- _PROVIDED RECORDS_
(* ===== verification/SubmitFacts.v ===== *)
(** * The orchestrator: submission of a brief

    [Orchestrator::submit] (Orchestrator.v) from an in-memory store: the brief is stored, the
    whole plan is stored pending, the root is delegated and dispatched. *)

From S2P Require Import Prelude Effects Text Json Utf8 JsonCodec HmasTypes StateMachine Metrics World.
From S2P Require Import Planning PlanningFacts Utf8Facts Store StoreFacts HmasStore HmasFacts Orchestrator.
From S2P Require Import OrchestratorFacts.

Section submit.
Context {G N : Type} (nats_ : NatsPublisher N) `{JT : !JsonText, HO : !HashOrder}.
Abbreviation W := (World G N).
Abbreviation gh_ := (None : option (IGitHubClient G)).
Context (Hpub : publisher_total nats_) `{HD : !DumpLaw}.
Implicit Types (w : W) (t : HmasTask).

(** The id a brief is submitted under, and the environment after choosing it. *)
Definition submit_id (brief : TaskBrief) (e : Env) : string :=
  if str_empty (b_id brief) then uuid_of e else b_id brief.
Definition submit_env (brief : TaskBrief) (e : Env) : Env :=
  if str_empty (b_id brief) then draw_skip 31 e else e.
Definition named (brief : TaskBrief) (id : string) : TaskBrief :=
  {| b_id := id; b_title := b_title brief; b_description := b_description brief;
     b_repos := b_repos brief; b_modules := b_modules brief; b_impls := b_impls brief |}.

(** The strings of a brief that reach the root of its plan. *)
Definition brief_utf8 (brief : TaskBrief) : bool :=
  utf8 (b_id brief) && utf8 (b_title brief) && utf8 (b_description brief).

Lemma named_utf8 brief e :
  brief_utf8 brief = true ->
  utf8 (submit_id brief e) = true /\ utf8 (b_title brief) = true /\ utf8 (b_description brief) = true.
Proof.
  intros [[Hi Ht]%andb_prop Hd]%andb_prop. split_and!; [|done..]. unfold submit_id.
  destruct (str_empty (b_id brief)); [apply uuid_utf8|done].
Qed.

(** The publisher's calls leave the store alone. *)
Definition same_store (w w' : W) : Prop := w_store w' = w_store w.
#[global] Instance same_store_preorder : PreOrder same_store.
Proof. split; unfold same_store; [done|]. by intros ??? -> ->. Qed.

Lemma store_call_nats {A} (m : M N A) : moves same_store (call_nats (G := G) m).
Proof. intros w. unfold call_nats, zoom. by destruct (m (w_nats w)). Qed.
#[local] Hint Resolve store_call_nats : agamemnon.

(** What [submit] does once the root is delegated and written. *)
Definition announce (root : HmasTask) (id : string) (count : nat) : M W unit :=
  publish_task_state nats_ root ;;
  payload ← of_result (set_key "brief_id" (JStr id) (hmas_task_to_json root));
  dispatch_task nats_ root payload ;;
  nats_log nats_ "hi.logs.agamemnon.brief_submitted" "info" ("Brief submitted: " +:+ id)
    (jobj [("brief_id", JStr id); ("root_task_id", JStr (t_id root));
           ("task_count", JInt (Z.of_nat count))]).

Lemma run_announce root id count w :
  task_utf8 root = true -> utf8 id = true ->
  exists w', announce root id count w = (w', inr tt) /\ same_store w w'.
Proof.
  intros Hroot Hid. assert (Hs : moves same_store (announce root id count)).
  { unfold announce, publish_task_state, dispatch_task, nats_log, nats_publish. moves. }
  assert (Hr : returns (announce root id count) w).
  { unfold announce. apply returns_bind; [by apply returns_publish_state|]. intros w1 _ _.
    eapply returns_step; [apply run_of_result|].
    apply returns_bind.
    { apply returns_dispatch; [done..|]. apply utf8_obj_set; [done..|by apply (task_json_utf8 root)]. }
    intros w2 _ _. apply returns_nats_log; [done|done|by apply utf8_app|].
    apply utf8_jobj. unfold utf8_fields. cbn [forallb fst snd utf8_json]. by rewrite Hid, task_utf8_id. }
  destruct Hr as (w' & [] & Hr). exists w'. split; [done|]. specialize (Hs w). by rewrite Hr in Hs.
Qed.

(** Storing the tasks of a plan. *)
Lemma run_creates tasks w :
  hmas_inv w -> NoDup (map t_id tasks) -> (forall t, t ∈ tasks -> task_at w (t_id t) = None) ->
  exists w', for_each tasks (create_hmas_task gh_) w = (w', inr tt) /\ hmas_inv w' /\
    briefs w' = briefs w /\ w_env w' = w_env w /\
    (forall t, t ∈ tasks -> task_at w' (t_id t) = Some t) /\
    (forall id, id ∉ map t_id tasks -> task_at w' id = task_at w id).
Proof.
  revert w; induction tasks as [|t tasks IH]; intros w Hw Hnd Hf.
  { exists w. split_and!; try done. set_solver. }
  destruct (run_create_hmas_task gh_ t w) as (w1 & r & Hr & _ & Hnone); [apply Hw|].
  destruct (Hnone eq_refl) as [-> ->]. apply NoDup_cons in Hnd as [Hnin Hnd].
  destruct (IH (created t w)) as (w' & Hr' & Hw' & Hb & He & Hin & Hout).
  { apply inv_created; [done|]. apply Hf. left. }
  { done. }
  { intros u Hu. rewrite task_at_created, decide_False; [apply Hf; by right|].
    intros Heq. apply Hnin. rewrite <- Heq. by apply list_elem_of_fmap_2. }
  exists w'. split_and!.
  - cbn [for_each]. by rewrite run_bind, Hr.
  - done.
  - rewrite Hb. unfold created. by destruct (str_empty (t_brief_id t)).
  - rewrite He. unfold created. by destruct (str_empty (t_brief_id t)).
  - intros u [->|Hu]%elem_of_cons; [|by apply Hin]. rewrite Hout by done.
    by rewrite task_at_created, decide_True.
  - intros id Hid. simpl in Hid. apply not_elem_of_cons in Hid as [Hne Hid].
    by rewrite Hout, task_at_created, decide_False.
Qed.

Lemma run_submit_id brief w :
  (if str_empty (b_id brief) then generate_uuid else mret (b_id brief)) w =
  (set_env (submit_env brief (w_env w)) w, @inr exn _ (submit_id brief (w_env w))).
Proof.
  unfold submit_id, submit_env. destruct (str_empty (b_id brief)); [by rewrite run_generate_uuid|].
  rewrite run_ret. f_equal. by destruct w.
Qed.

Lemma run_create_brief b w : briefs_loaded_ (briefs w) = true ->
  create_task_brief gh_ b w = (upd_briefs (set_brief (b_id b) b) w, @inr exn _ tt).
Proof.
  intros Hb. unfold create_task_brief, ensure_briefs_loaded_, get. rewrite run_bind, run_bind. cbv beta iota.
  by rewrite Hb.
Qed.

Lemma run_submit brief w e1 tasks :
  let id := submit_id brief (w_env w) in
  hmas_inv w -> briefs_loaded_ (briefs w) = true ->
  decompose (named brief id) (submit_env brief (w_env w)) = (e1, inr tasks) ->
  NoDup (map t_id tasks) -> (forall t, t ∈ tasks -> task_at w (t_id t) = None) ->
  brief_utf8 brief = true ->
  exists w' root rest,
    submit gh_ nats_ brief w = (w', inr id) /\ tasks = root :: rest /\ hmas_inv w' /\
    task_briefs_ (briefs w') !! id = Some (named brief id) /\
    task_at w' (t_id root) = Some (set_state Delegated root) /\
    (forall t, t ∈ rest -> task_at w' (t_id t) = Some t) /\
    (forall tid, tid ∉ map t_id tasks -> task_at w' tid = task_at w tid).
Proof.
  intros id Hw Hb Hdec Hnd Hf Hbr. destruct (named_utf8 brief (w_env w) Hbr) as (Hid & Htitle & Hde). fold id in Hid.
  pose proof (decompose_plan _ _ _ _ Hdec) as [(root & Hroot & Hl0 & _) Hfresh _ _ _].
  destruct tasks as [|r0 rest]; [done|]. injection Hroot as ->.
  set (w0 := set_env (submit_env brief (w_env w)) w).
  set (w1 := set_env e1 (upd_briefs (set_brief id (named brief id)) w0)).
  destruct (run_creates (root :: rest) w1) as (w2 & Hr2 & Hw2 & Hb2 & _ & Hin2 & Hout2); [done..|].
  assert (Hs : t_state root = Pending) by (apply Hfresh; left).
  set (root' := set_state Delegated root).
  destruct (run_update_hmas_task gh_ root' root w2) as (w3 & r3 & Hr3 & _ & Hn3);
    [apply Hw2|apply (Hin2 root); left|]. destruct (Hn3 eq_refl) as [-> ->].
  destruct (run_announce root' id (length (root :: rest)) (written root root' w2)) as (w4 & Hr4 & Hs4);
    [by apply (plan_root_utf8 _ _ _ root rest Hdec)|done|].
  assert (Hsub : submit gh_ nats_ brief w = (w4, inr id)).
  { unfold submit. rewrite run_bind, run_submit_id. fold id w0. cbv beta iota zeta. fold (named brief id).
    rewrite run_bind, run_create_brief by exact Hb. cbv beta iota. rewrite run_bind.
    change (b_id (named brief id)) with id. rewrite (lifts_decompose (named brief id)).
    change (env_of (upd_briefs (set_brief id (named brief id)) w0)) with (submit_env brief (w_env w)).
    rewrite Hdec. cbv beta iota zeta. fold w1. change (with_env e1 _) with w1.
    rewrite run_bind, Hr2. cbv beta iota. rewrite run_bind.
    erewrite run_bind_inr; [|apply run_get_hmas, Hw2]. rewrite (Hin2 root) by left.
    rewrite run_bind, try_transition_spec, Hs. cbn [next_state terminal fst].
    rewrite run_bind, try_transition_spec. cbn [next_state terminal fst t_state set_state].
    rewrite run_bind. change (set_state Delegated (set_state Decomposing root)) with root'. rewrite Hr3.
    cbv beta iota. fold (announce root' id (length (root :: rest))). by rewrite Hr4. }
  exists w4, root, rest.
  assert (Hh4 : hmas w4 = hmas (written root root' w2)) by (unfold hmas; by rewrite Hs4).
  assert (Ht4 : forall tid, task_at w4 tid = if decide (tid = t_id root) then Some root' else task_at w2 tid).
  { intros tid. unfold task_at at 1. rewrite Hh4. apply (task_at_written root root' w2 tid). }
  apply NoDup_cons in Hnd as [Hnin Hnd]. split_and!.
  - done.
  - done.
  - unfold hmas_inv, warm. rewrite Hh4. apply inv_written; [done|]. apply (Hin2 root). left.
  - unfold briefs. rewrite Hs4. change (briefs_ _) with (briefs w2). rewrite Hb2. simpl.
    by rewrite lookup_insert_eq.
  - by rewrite Ht4, decide_True.
  - intros t Ht. rewrite Ht4, decide_False.
    + apply Hin2. by right.
    + intros Heq. apply Hnin. rewrite <- Heq. by apply list_elem_of_fmap_2.
  - intros tid Htid. rewrite Ht4, decide_False; [by apply Hout2|]. intros ->. apply Htid. left.
Qed.
End submit.
(** ** Iteration over the runs of a class *)

Fixpoint runs_fuel (fuel : nat) (p : ascii -> bool) (s : string) : list string :=
  match fuel with
  | O => []
  | S fuel =>
      match s with
      | "" => []
      | String c r => if p c then String c (take_while p r) :: runs_fuel fuel p (skip_while p r)
                      else runs_fuel fuel p r
      end
  end.
(** The maximal runs of characters of [p], left to right. *)
Definition runs (p : ascii -> bool) (s : string) : list string := runs_fuel (S (String.length s)) p s.

Lemma regex_iter_runs fuel p s :
  map consumed (regex_iter fuel (Plus (Cls p)) s) = runs_fuel fuel p s.
Proof.
  revert s; induction fuel as [|fuel IH]; intros s; [done|]. cbn [regex_iter runs_fuel].
  destruct s as [|c s]; [done|]. destruct (p c) eqn:Hc.
  - rewrite head_plus_cls by done. cbn. f_equal. apply IH.
  - rewrite matches_plus_cls_nil by done. apply IH.
Qed.

Lemma sregex_iterator_runs p s : map consumed (sregex_iterator (Plus (Cls p)) s) = runs p s.
Proof. apply regex_iter_runs. Qed.

Lemma runs_fuel_forall fuel p s x : In x (runs_fuel fuel p s) -> x <> "" /\ str_forall p x = true.
Proof.
  revert s; induction fuel as [|fuel IH]; intros s; [done|]. cbn [runs_fuel].
  destruct s as [|c s]; [done|]. destruct (p c) eqn:Hc; [|apply IH].
  intros [<-|Hin]; [|by eapply IH]. split; [done|]. simpl. by rewrite Hc, take_while_forall.
Qed.

Lemma runs_forall p s x : In x (runs p s) -> x <> "" /\ str_forall p x = true.
Proof. apply runs_fuel_forall. Qed.
(* ===== verification/AgentMessages.v ===== *)
(** * Messages of the agent runtime

    include/agamemnon_agents/core/message.hpp with src/core/message.cpp (the messages and
    responses agents exchange, their identifiers and deadlines) and
    src/agents/agent_envelope.cpp with include/agamemnon/agents (the envelope that carries an
    orchestration action through a transport message).

    The runtime reads two clocks, [std::chrono::system_clock] and [std::chrono::steady_clock];
    here the readings of both are in nanoseconds. *)

From S2P Require Import Prelude Effects Text.

(** ** Surroundings *)

Record Ambient := {
  a_env : Env;              (* random draws, and the readings of system_clock *)
  a_steady : nat -> Z;      (* successive readings of steady_clock *)
  a_steady_i : nat;
}.

#[global] Program Instance ambient_has_env : HasEnv Ambient :=
  {| env_of := a_env;
     with_env := fun e a => {| a_env := e; a_steady := a_steady a; a_steady_i := a_steady_i a |} |}.
Solve Obligations with (intros; simpl; by try match goal with a : Ambient |- _ => destruct a end).

(** [std::chrono::system_clock::now()]. *)
Definition system_now {S} `{!HasEnv S} : M S Z := fun s =>
  (with_env (clock_next (env_of s)) s, inr (clock (env_of s) (clock_i (env_of s)))).

(** ** Enumerations *)

Inductive Priority := HIGH | NORMAL | LOW.
Inductive ActionType := DECOMPOSE | EXECUTE | RETURN_RESULT | SHUTDOWN | CANCEL_TASK | TASK_FAILED.
Inductive ContentType := TEXT_PLAIN | BINARY_CISTA.

#[global] Instance Priority_eq_dec : EqDecision Priority.
Proof. solve_decision. Defined.
#[global] Instance ActionType_eq_dec : EqDecision ActionType.
Proof. solve_decision. Defined.
#[global] Instance ContentType_eq_dec : EqDecision ContentType.
Proof. solve_decision. Defined.

Definition priorityToString (p : Priority) : string :=
  match p with HIGH => "HIGH" | NORMAL => "NORMAL" | LOW => "LOW" end.
Definition actionTypeToString (a : ActionType) : string :=
  match a with
  | DECOMPOSE => "DECOMPOSE" | EXECUTE => "EXECUTE" | RETURN_RESULT => "RETURN_RESULT"
  | SHUTDOWN => "SHUTDOWN" | CANCEL_TASK => "CANCEL_TASK" | TASK_FAILED => "TASK_FAILED"
  end.
Definition contentTypeToString (c : ContentType) : string :=
  match c with TEXT_PLAIN => "TEXT_PLAIN" | BINARY_CISTA => "BINARY_CISTA" end.

(** ** Messages *)

Record KeystoneMessage := {
  msg_id : string;
  sender_id : string;
  receiver_id : string;
  action_type : ActionType;
  content_type : ContentType;
  session_id : string;
  metadata : gmap string string;
  priority : Priority;
  deadline : option Z;
  task_id : option string;
  correlation_id : option string;
  command : string;
  payload : option string;
  timestamp : Z;
}.

#[global] Instance KeystoneMessage_eq_dec : EqDecision KeystoneMessage.
Proof. solve_decision. Defined.

(** The assignments [msg.msg_id = ...], [msg.action_type = ...] and
    [msg.deadline = ...] made on a created message. *)
Definition with_msg_id (id : string) (m : KeystoneMessage) : KeystoneMessage :=
  {| msg_id := id; sender_id := sender_id m; receiver_id := receiver_id m;
     action_type := action_type m; content_type := content_type m; session_id := session_id m;
     metadata := metadata m; priority := priority m; deadline := deadline m; task_id := task_id m;
     correlation_id := correlation_id m; command := command m; payload := payload m;
     timestamp := timestamp m |}.
Definition with_action (a : ActionType) (m : KeystoneMessage) : KeystoneMessage :=
  {| msg_id := msg_id m; sender_id := sender_id m; receiver_id := receiver_id m;
     action_type := a; content_type := content_type m; session_id := session_id m;
     metadata := metadata m; priority := priority m; deadline := deadline m; task_id := task_id m;
     correlation_id := correlation_id m; command := command m; payload := payload m;
     timestamp := timestamp m |}.
Definition with_deadline (d : option Z) (m : KeystoneMessage) : KeystoneMessage :=
  {| msg_id := msg_id m; sender_id := sender_id m; receiver_id := receiver_id m;
     action_type := action_type m; content_type := content_type m; session_id := session_id m;
     metadata := metadata m; priority := priority m; deadline := d; task_id := task_id m;
     correlation_id := correlation_id m; command := command m; payload := payload m;
     timestamp := timestamp m |}.

Section create.
Context {S : Type} `{!HasEnv S}.

(** [generate_uuid] of message.cpp: 32 hexadecimal digits, a dash before four of them. *)
Fixpoint msg_uuid_loop (n : nat) (i : Z) : M S string :=
  match n with
  | O => mret ""
  | Datatypes.S n =>
      v ← uniform 0 15;
      rest ← msg_uuid_loop n (i + 1);
      mret ((if ((i =? 8) || (i =? 12) || (i =? 16) || (i =? 20))%Z then "-" else "")
            +:+ String (hex v) rest)
  end.
Definition msg_generate_uuid : M S string := msg_uuid_loop 32 0.

(** [create(sender, receiver, cmd, data)]. *)
Definition msg_create (sender receiver cmd : string) (data : option string) : M S KeystoneMessage :=
  id ← msg_generate_uuid;
  now ← system_now;
  mret {| msg_id := id; sender_id := sender; receiver_id := receiver; action_type := EXECUTE;
          content_type := TEXT_PLAIN; session_id := "default"; metadata := ∅; priority := NORMAL;
          deadline := None; task_id := None; correlation_id := None; command := cmd;
          payload := data; timestamp := now |}.

(** [create(sender, receiver, action, session, data, content)]. *)
Definition msg_create_action (sender receiver : string) (action : ActionType) (session : string)
    (data : option string) (content : ContentType) : M S KeystoneMessage :=
  id ← msg_generate_uuid;
  now ← system_now;
  mret {| msg_id := id; sender_id := sender; receiver_id := receiver; action_type := action;
          content_type := content; session_id := session; metadata := ∅; priority := NORMAL;
          deadline := None; task_id := None; correlation_id := None;
          command := actionTypeToString action; payload := data; timestamp := now |}.

Definition msg_createCancellation (sender receiver task session : string) : M S KeystoneMessage :=
  id ← msg_generate_uuid;
  now ← system_now;
  mret {| msg_id := id; sender_id := sender; receiver_id := receiver; action_type := CANCEL_TASK;
          content_type := TEXT_PLAIN; session_id := session; metadata := ∅; priority := HIGH;
          deadline := None; task_id := Some task; correlation_id := None;
          command := "CANCEL_TASK"; payload := None; timestamp := now |}.

(** Deadlines; a duration in milliseconds is 10^6 times as many nanoseconds. *)
Definition setDeadlineFromNow (duration_ms : Z) (m : KeystoneMessage) : M S KeystoneMessage :=
  now ← system_now; mret (with_deadline (Some (now + duration_ms * 1000000)%Z) m).

Definition hasDeadlinePassed (m : KeystoneMessage) : M S bool :=
  match deadline m with
  | None => mret false
  | Some d => now ← system_now; mret (d <? now)%Z
  end.

Definition getTimeUntilDeadline (m : KeystoneMessage) : M S (option Z) :=
  match deadline m with
  | None => mret None
  | Some d =>
      now ← system_now;
      mret (Some (if (d <? now)%Z then 0 else Z.quot (d - now) 1000000)%Z)
  end.

(** ** Responses *)

Inductive Status := Success | Error.
#[global] Instance Status_eq_dec : EqDecision Status.
Proof. solve_decision. Defined.

Record AgentResponse := {
  rs_msg_id : string;
  rs_sender_id : string;
  rs_receiver_id : string;
  rs_status : Status;
  rs_result : string;
  rs_timestamp : Z;
}.

Definition response_of (st : Status) (original : KeystoneMessage) (sender data : string) : M S AgentResponse :=
  now ← system_now;
  mret {| rs_msg_id := msg_id original; rs_sender_id := sender; rs_receiver_id := sender_id original;
          rs_status := st; rs_result := data; rs_timestamp := now |}.

Definition createSuccess (original : KeystoneMessage) (sender result_data : string) : M S AgentResponse :=
  response_of Success original sender result_data.
Definition createError (original : KeystoneMessage) (sender error_msg : string) : M S AgentResponse :=
  response_of Error original sender error_msg.
End create.

(** ** The envelope *)

Inductive AgentActionType := AA_DECOMPOSE | AA_CANCEL_TASK | AA_TASK_FAILED.
#[global] Instance AgentActionType_eq_dec : EqDecision AgentActionType.
Proof. solve_decision. Defined.
Inductive TransportActionType := T_EXECUTE | T_RETURN_RESULT | T_SHUTDOWN.
Inductive TransportPriority := T_HIGH | T_NORMAL | T_LOW.

Definition agentActionTypeToString (a : AgentActionType) : string :=
  match a with
  | AA_DECOMPOSE => "DECOMPOSE" | AA_CANCEL_TASK => "CANCEL_TASK" | AA_TASK_FAILED => "TASK_FAILED"
  end.

Record TransportMessage := {
  t_sender : string;
  t_receiver : string;
  t_action : TransportActionType;
  t_payload : option string;
  t_priority : TransportPriority;
}.

Definition transport_create (sender receiver : string) (action : TransportActionType)
    (data : option string) : TransportMessage :=
  {| t_sender := sender; t_receiver := receiver; t_action := action; t_payload := data;
     t_priority := T_NORMAL |}.

Record AgentEnvelope := {
  transport_msg : TransportMessage;
  agent_action : option AgentActionType;
  e_session_id : string;
  e_task_id : option string;
  e_metadata : gmap string string;
}.

Definition kCancelPrefix : string := "CANCEL_TASK:".
Definition kFailedPrefix : string := "TASK_FAILED:".
Definition kDecomposePrefix : string := "DECOMPOSE:".

Definition wrap (m : TransportMessage) : AgentEnvelope :=
  let env action tid := {| transport_msg := m; agent_action := action; e_session_id := "default";
                           e_task_id := tid; e_metadata := ∅ |} in
  match t_payload m with
  | None => env None None
  | Some p =>
      if starts_with kCancelPrefix p then
        let tid := str_drop p (String.length kCancelPrefix) in
        env (Some AA_CANCEL_TASK) (if str_empty tid then None else Some tid)
      else if starts_with kFailedPrefix p then env (Some AA_TASK_FAILED) None
      else if starts_with kDecomposePrefix p then env (Some AA_DECOMPOSE) None
      else env None None
  end.

Definition prefix_of (a : AgentActionType) : string :=
  match a with
  | AA_CANCEL_TASK => kCancelPrefix | AA_TASK_FAILED => kFailedPrefix | AA_DECOMPOSE => kDecomposePrefix
  end.

Definition envelope_create (sender receiver : string) (action : AgentActionType) (session : string)
    (data : option string) : AgentEnvelope :=
  {| transport_msg := transport_create sender receiver T_EXECUTE (Some (prefix_of action +:+ default "" data));
     agent_action := Some action; e_session_id := session; e_task_id := None; e_metadata := ∅ |}.

Definition envelope_createCancellation (sender receiver task_id_val session : string) : AgentEnvelope :=
  let t := transport_create sender receiver T_EXECUTE (Some (kCancelPrefix +:+ task_id_val)) in
  {| transport_msg := {| t_sender := t_sender t; t_receiver := t_receiver t; t_action := t_action t;
                         t_payload := t_payload t; t_priority := T_HIGH |};
     agent_action := Some AA_CANCEL_TASK; e_session_id := session; e_task_id := Some task_id_val;
     e_metadata := ∅ |}.

Definition envelope_createFailure (sender receiver error_msg session : string) : AgentEnvelope :=
  {| transport_msg := transport_create sender receiver T_EXECUTE (Some (kFailedPrefix +:+ error_msg));
     agent_action := Some AA_TASK_FAILED; e_session_id := session; e_task_id := None; e_metadata := ∅ |}.

(** ** Round trips *)

Lemma starts_with_app p s : starts_with p (p +:+ s) = true.
Proof. apply str_prefix_app. Qed.

(** What an agent envelope carries survives the transport: decoding the transport message of an
    envelope made with [create], [createCancellation] or [createFailure] gives back the agent
    action and the message; the task id of a cancellation comes back unless it is empty, the data of
    a CANCEL_TASK made with [create] becomes the task id, and the session is always "default". *)
Lemma envelope_roundtrip (sender receiver session : string) (action : AgentActionType) (data : option string)
    (task error : string) :
  let nonempty s := if str_empty s then None else Some s in
  let decoded e tid := {| transport_msg := transport_msg e; agent_action := agent_action e;
                          e_session_id := "default"; e_task_id := tid; e_metadata := ∅ |} in
  let made := envelope_create sender receiver action session data in
  let cancel := envelope_createCancellation sender receiver task session in
  let failure := envelope_createFailure sender receiver error session in
  wrap (transport_msg made)
    = decoded made (if decide (action = AA_CANCEL_TASK) then nonempty (default "" data) else None) /\
  wrap (transport_msg cancel) = decoded cancel (nonempty task) /\
  wrap (transport_msg failure) = decoded failure None.
Proof.
  cbv zeta. unfold wrap, envelope_create, envelope_createCancellation, envelope_createFailure.
  cbn [transport_msg t_payload transport_create]. split_and!.
  - destruct action; cbn [prefix_of].
    + change (starts_with kCancelPrefix (kDecomposePrefix +:+ default "" data)) with false.
      change (starts_with kFailedPrefix (kDecomposePrefix +:+ default "" data)) with false.
      by rewrite starts_with_app.
    + by rewrite starts_with_app, str_drop_app.
    + change (starts_with kCancelPrefix (kFailedPrefix +:+ default "" data)) with false.
      by rewrite starts_with_app.
  - by rewrite starts_with_app, str_drop_app.
  - change (starts_with kCancelPrefix (kFailedPrefix +:+ error)) with false. by rewrite starts_with_app.
Qed.

(** The transport's own action is not looked at. *)
Lemma wrap_ignores_action m a :
  agent_action (wrap {| t_sender := t_sender m; t_receiver := t_receiver m; t_action := a;
                        t_payload := t_payload m; t_priority := t_priority m |}) = agent_action (wrap m).
Proof.
  unfold wrap. simpl. destruct (t_payload m) as [p|]; [|done].
  repeat (match goal with |- context[if ?b then _ else _] => destruct b end; try done).
Qed.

- _TASK PROMPT_
All lines from the opening of the records through the line where "Abbreviation W := (World G N)." occurs are to be output verbatim. No other line belongs in the answer.

- _YOUR RESPONSE_
(* ===== verification/SubmitFacts.v ===== *)
(** * The orchestrator: submission of a brief

    [Orchestrator::submit] (Orchestrator.v) from an in-memory store: the brief is stored, the
    whole plan is stored pending, the root is delegated and dispatched. *)

From S2P Require Import Prelude Effects Text Json Utf8 JsonCodec HmasTypes StateMachine Metrics World.
From S2P Require Import Planning PlanningFacts Utf8Facts Store StoreFacts HmasStore HmasFacts Orchestrator.
From S2P Require Import OrchestratorFacts.

Section submit.
Context {G N : Type} (nats_ : NatsPublisher N) `{JT : !JsonText, HO : !HashOrder}.
Abbreviation W := (World G N).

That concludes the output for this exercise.